(* ===== verification/Tun.v ===== *)
(** * TUN and TAP devices (libsponge/util/tun.hh, .cc)

    The constructor of [TunTapFD]: it opens the clone device and asks the kernel to attach
    the descriptor to the named interface.  [open] and the [ioctl] are a parameter. *)

From S2P Require Import Prelude Errors Buffer FileDescriptor.

(** The fields of [struct ifreq] that are set. *)
Record ifreq : Set := mk_ifreq { ifr_name : bytes; ifr_flags : Z }.

Class TunKernel (K : Type) := {
  sys_open : string -> Z -> K -> Z * Z * K;
  sys_ioctl : Z -> Z -> ifreq -> K -> Z * Z * K
}.

Module TunTap.

Import FileDescriptor.

Definition CLONEDEV : string := "/dev/net/tun".
Definition O_RDWR : Z := 2.
Definition IFF_TUN : Z := 1.
Definition IFF_TAP : Z := 2.
Definition IFF_NO_PI : Z := 4096.
Definition IFNAMSIZ : nat := 16.
Definition TUNSETIFF : Z := 1074025674.

(** [strncpy(dst, src, n)]: the C string [src], cut or padded with null bytes to [n]. *)
Definition strncpy (dst src : bytes) (n : nat) : bytes :=
  let s := take n (take (BufferViewList.strlen src) src) in
  s ++ replicate (n - length s) Byte.x00 ++ drop n dst.

Definition make_request (devname : bytes) (is_tun : bool) : ifreq :=
  let name := strncpy (replicate IFNAMSIZ Byte.x00) devname (IFNAMSIZ - 1) in
  mk_ifreq (<[(IFNAMSIZ - 1)%nat := Byte.x00]> name) (Z.lor (if is_tun then IFF_TUN else IFF_TAP) IFF_NO_PI).

Section Operations.
Context {K : Type} `{Kernel K} `{TunKernel K}.

(** [TunTapFD(const std::string &devname, const bool is_tun)] *)
Definition construct (devname : bytes) (is_tun : bool) : M K nat :=
  '(r, errno) ← call (sys_open CLONEDEV O_RDWR);
  fd ← SystemCall "open" r errno 0;
  p ← FileDescriptor.construct fd;
  or_destroy p (
    let tun_req := make_request devname is_tun in
    fd ← fd_num p;
    '(r, errno) ← call (sys_ioctl fd TUNSETIFF tun_req);
    _ ← SystemCall "ioctl" r errno 0;
    mret p).

(** [TunFD(const std::string &devname)], [TapFD(const std::string &devname)] *)
Definition tun_fd (devname : bytes) : M K nat := construct devname true.
Definition tap_fd (devname : bytes) : M K nat := construct devname false.
End Operations.

(** ** Lemmas *)

Lemma strlen_le s : (BufferViewList.strlen s <= length s)%nat.
Proof. induction s as [|b s IH]; simpl; [done|]. case_decide; lia. Qed.

Lemma strlen_prefix s n t :
  (n <= BufferViewList.strlen s)%nat -> BufferViewList.strlen (take n s ++ Byte.x00 :: t) = n.
Proof.
  revert n. induction s as [|b s IH]; intros n Hn; simpl in *; [destruct n; [done|lia]|].
  destruct n as [|n]; [done|]. simpl. case_decide; [lia|]. f_equal. apply IH. lia.
Qed.

(** The name in the request, in closed form. *)
Lemma ifr_name_eq devname is_tun :
  ifr_name (make_request devname is_tun)
  = take (Nat.min 15 (BufferViewList.strlen devname)) devname
      ++ replicate (16 - Nat.min 15 (BufferViewList.strlen devname)) Byte.x00.
Proof.
  unfold make_request, strncpy, IFNAMSIZ. cbn [ifr_name Nat.sub]. rewrite take_take, length_take.
  pose proof (strlen_le devname). set (n := Nat.min 15 (BufferViewList.strlen devname)).
  replace (Nat.min n (length devname)) with n by lia. change (drop 15 (replicate 16 Byte.x00)) with (replicate 1 Byte.x00).
  rewrite <- replicate_add. replace (15 - n + 1)%nat with (16 - n)%nat by lia.
  rewrite insert_app_r_alt by (rewrite length_take; lia). f_equal. rewrite length_take.
  apply list_insert_id. apply lookup_replicate. split; [done|lia].
Qed.

(** ** Properties *)

(** Opening a TUN or TAP device never overflows the name field: whatever the device name,
    the request holds 16 bytes whose C string is the name cut to 15 characters.  When the
    kernel accepts the request the result is a new handle on the opened descriptor; when it
    refuses, the constructor throws and the descriptor it opened is closed again. *)
Lemma tun_construct {K} `{Kernel K} `{TunKernel K} devname is_tun (st : state K) fd e1 k1 r e2 k2 :
  let name := ifr_name (make_request devname is_tun) in
  sys_open CLONEDEV O_RDWR (kernel st) = (fd, e1, k1) -> fd >= 0 ->
  sys_ioctl fd TUNSETIFF (make_request devname is_tun) k1 = (r, e2, k2) -> r >= 0 \/ e2 <> 0 ->
  length name = IFNAMSIZ /\
  take (BufferViewList.strlen name) name = take (Nat.min 15 (BufferViewList.strlen devname)) devname /\
  let '(o, st') := construct devname is_tun st in
  if decide (r >= 0)
  then o = Ok (length (heap st)) /\
       st' = mk_state k2 (heap st ++ [mk_cell (mk_wrapper fd false false 0 0) 1])
  else o = throw (TaggedError.what (unix_error K "ioctl" e2)) /\ kernel st' = after_close fd k2 /\
       (use_count <$> heap st' !! length (heap st)) = Some 0.
Proof.
  intros name E1 Hfd E2 Hr. pose proof (strlen_le devname). unfold name. rewrite ifr_name_eq. split_and!.
  - rewrite length_app, length_take, length_replicate. unfold IFNAMSIZ. lia.
  - set (n := Nat.min 15 (BufferViewList.strlen devname)).
    replace (16 - n)%nat with (S (15 - n)) by lia. cbn [replicate]. rewrite strlen_prefix by lia.
    rewrite take_app_length' by (rewrite length_take; lia). done.
  - unfold construct. rewrite (M_bind_Ok _ _ _ _ _ (call_Ok _ _ _ _ E1)).
    rewrite (M_bind_Ok _ _ _ _ _ (SystemCall_Ok "open" fd e1 (mk_state k1 (heap st)) Hfd)).
    set (c := mk_cell (mk_wrapper fd false false 0 0) 1).
    assert (Ec : FileDescriptor.construct fd (mk_state k1 (heap st)) = (Ok (length (heap st)), mk_state k1 (heap st ++ [c])))
      by (unfold FileDescriptor.construct; by rewrite decide_False by lia).
    rewrite (M_bind_Ok _ _ _ _ _ Ec).
    assert (Hc : (heap st ++ [c]) !! length (heap st) = Some c) by (rewrite lookup_app_r, Nat.sub_diag by lia; done).
    unfold or_destroy. rewrite (M_bind_Ok _ _ _ _ _ (fd_num_Ok _ (mk_state k1 (heap st ++ [c])) c Hc ltac:(done))).
    rewrite (M_bind_Ok _ _ _ _ _ (call_Ok (sys_ioctl fd TUNSETIFF (make_request devname is_tun))
      (mk_state k1 (heap st ++ [c])) _ _ E2)). case_decide as Hr'.
    + by rewrite (M_bind_Ok _ _ _ _ _ (SystemCall_Ok "ioctl" r e2 (mk_state k2 (heap st ++ [c])) Hr')).
    + rewrite (M_bind_Err _ _ _ _ _ (SystemCall_Err "ioctl" r e2 (mk_state k2 (heap st ++ [c])) ltac:(lia) ltac:(lia))).
      destruct (destroy_last (length (heap st)) (mk_state k2 (heap st ++ [c])) c Hc) as (st' & Ed & Hk & _ & Hu); try done.
      simpl. by rewrite Ed.
Qed.

(** A kernel that knows the device "tun144": the descriptors it has closed. *)
#[global] Instance device_kernel : Kernel (list Z) := {|
  sys_read _ _ k := (inl 22, k);
  sys_writev _ _ k := (-1, 22, k);
  sys_close fd k := (0, 0, fd :: k);
  sys_fcntl _ _ _ k := (0, 0, k);
  strerror _ := "Input/output error";
  put_error _ k := k
|}.
Definition tun144 : bytes := [Byte.x74; Byte.x75; Byte.x6e; Byte.x31; Byte.x34; Byte.x34].
#[global] Instance device_tun : TunKernel (list Z) := {|
  sys_open _ _ k := (3, 0, k);
  sys_ioctl _ _ req k := if decide (take 7 (ifr_name req) = tun144 ++ [Byte.x00]) then (0, 0, k) else (-1, 1, k)
|}.

Example device_opens :
  construct tun144 true (mk_state [] []) = (Ok 0%nat, mk_state [] [mk_cell (mk_wrapper 3 false false 0 0) 1]) /\
  construct [Byte.x61] true (mk_state [] [])
    = (throw "ioctl: Input/output error", mk_state [3] [mk_cell (mk_wrapper 3 false false 0 0) 0]).
Proof. by vm_compute. Qed.

End TunTap.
****
• **TASK TO CARRY OUT**
Produce the lines from the top of the listing through the "(** [TunTapFD(const std::string" line exactly as they appear, with no additional output.

• **RESPONSE BOX**
(* ===== verification/Tun.v ===== *)
(** * TUN and TAP devices (libsponge/util/tun.hh, .cc)

    The constructor of [TunTapFD]: it opens the clone device and asks the kernel to attach
    the descriptor to the named interface.  [open] and the [ioctl] are a parameter. *)

From S2P Require Import Prelude Errors Buffer FileDescriptor.

(** The fields of [struct ifreq] that are set. *)
Record ifreq : Set := mk_ifreq { ifr_name : bytes; ifr_flags : Z }.

Class TunKernel (K : Type) := {
  sys_open : string -> Z -> K -> Z * Z * K;
  sys_ioctl : Z -> Z -> ifreq -> K -> Z * Z * K
}.

Module TunTap.

Import FileDescriptor.

Definition CLONEDEV : string := "/dev/net/tun".
Definition O_RDWR : Z := 2.
Definition IFF_TUN : Z := 1.
Definition IFF_TAP : Z := 2.
Definition IFF_NO_PI : Z := 4096.
Definition IFNAMSIZ : nat := 16.
Definition TUNSETIFF : Z := 1074025674.

(** [strncpy(dst, src, n)]: the C string [src], cut or padded with null bytes to [n]. *)
Definition strncpy (dst src : bytes) (n : nat) : bytes :=
  let s := take n (take (BufferViewList.strlen src) src) in
  s ++ replicate (n - length s) Byte.x00 ++ drop n dst.

Definition make_request (devname : bytes) (is_tun : bool) : ifreq :=
  let name := strncpy (replicate IFNAMSIZ Byte.x00) devname (IFNAMSIZ - 1) in
  mk_ifreq (<[(IFNAMSIZ - 1)%nat := Byte.x00]> name) (Z.lor (if is_tun then IFF_TUN else IFF_TAP) IFF_NO_PI).

Section Operations.
Context {K : Type} `{Kernel K} `{TunKernel K}.

(** [TunTapFD(const std::string &devname, const bool is_tun)] *)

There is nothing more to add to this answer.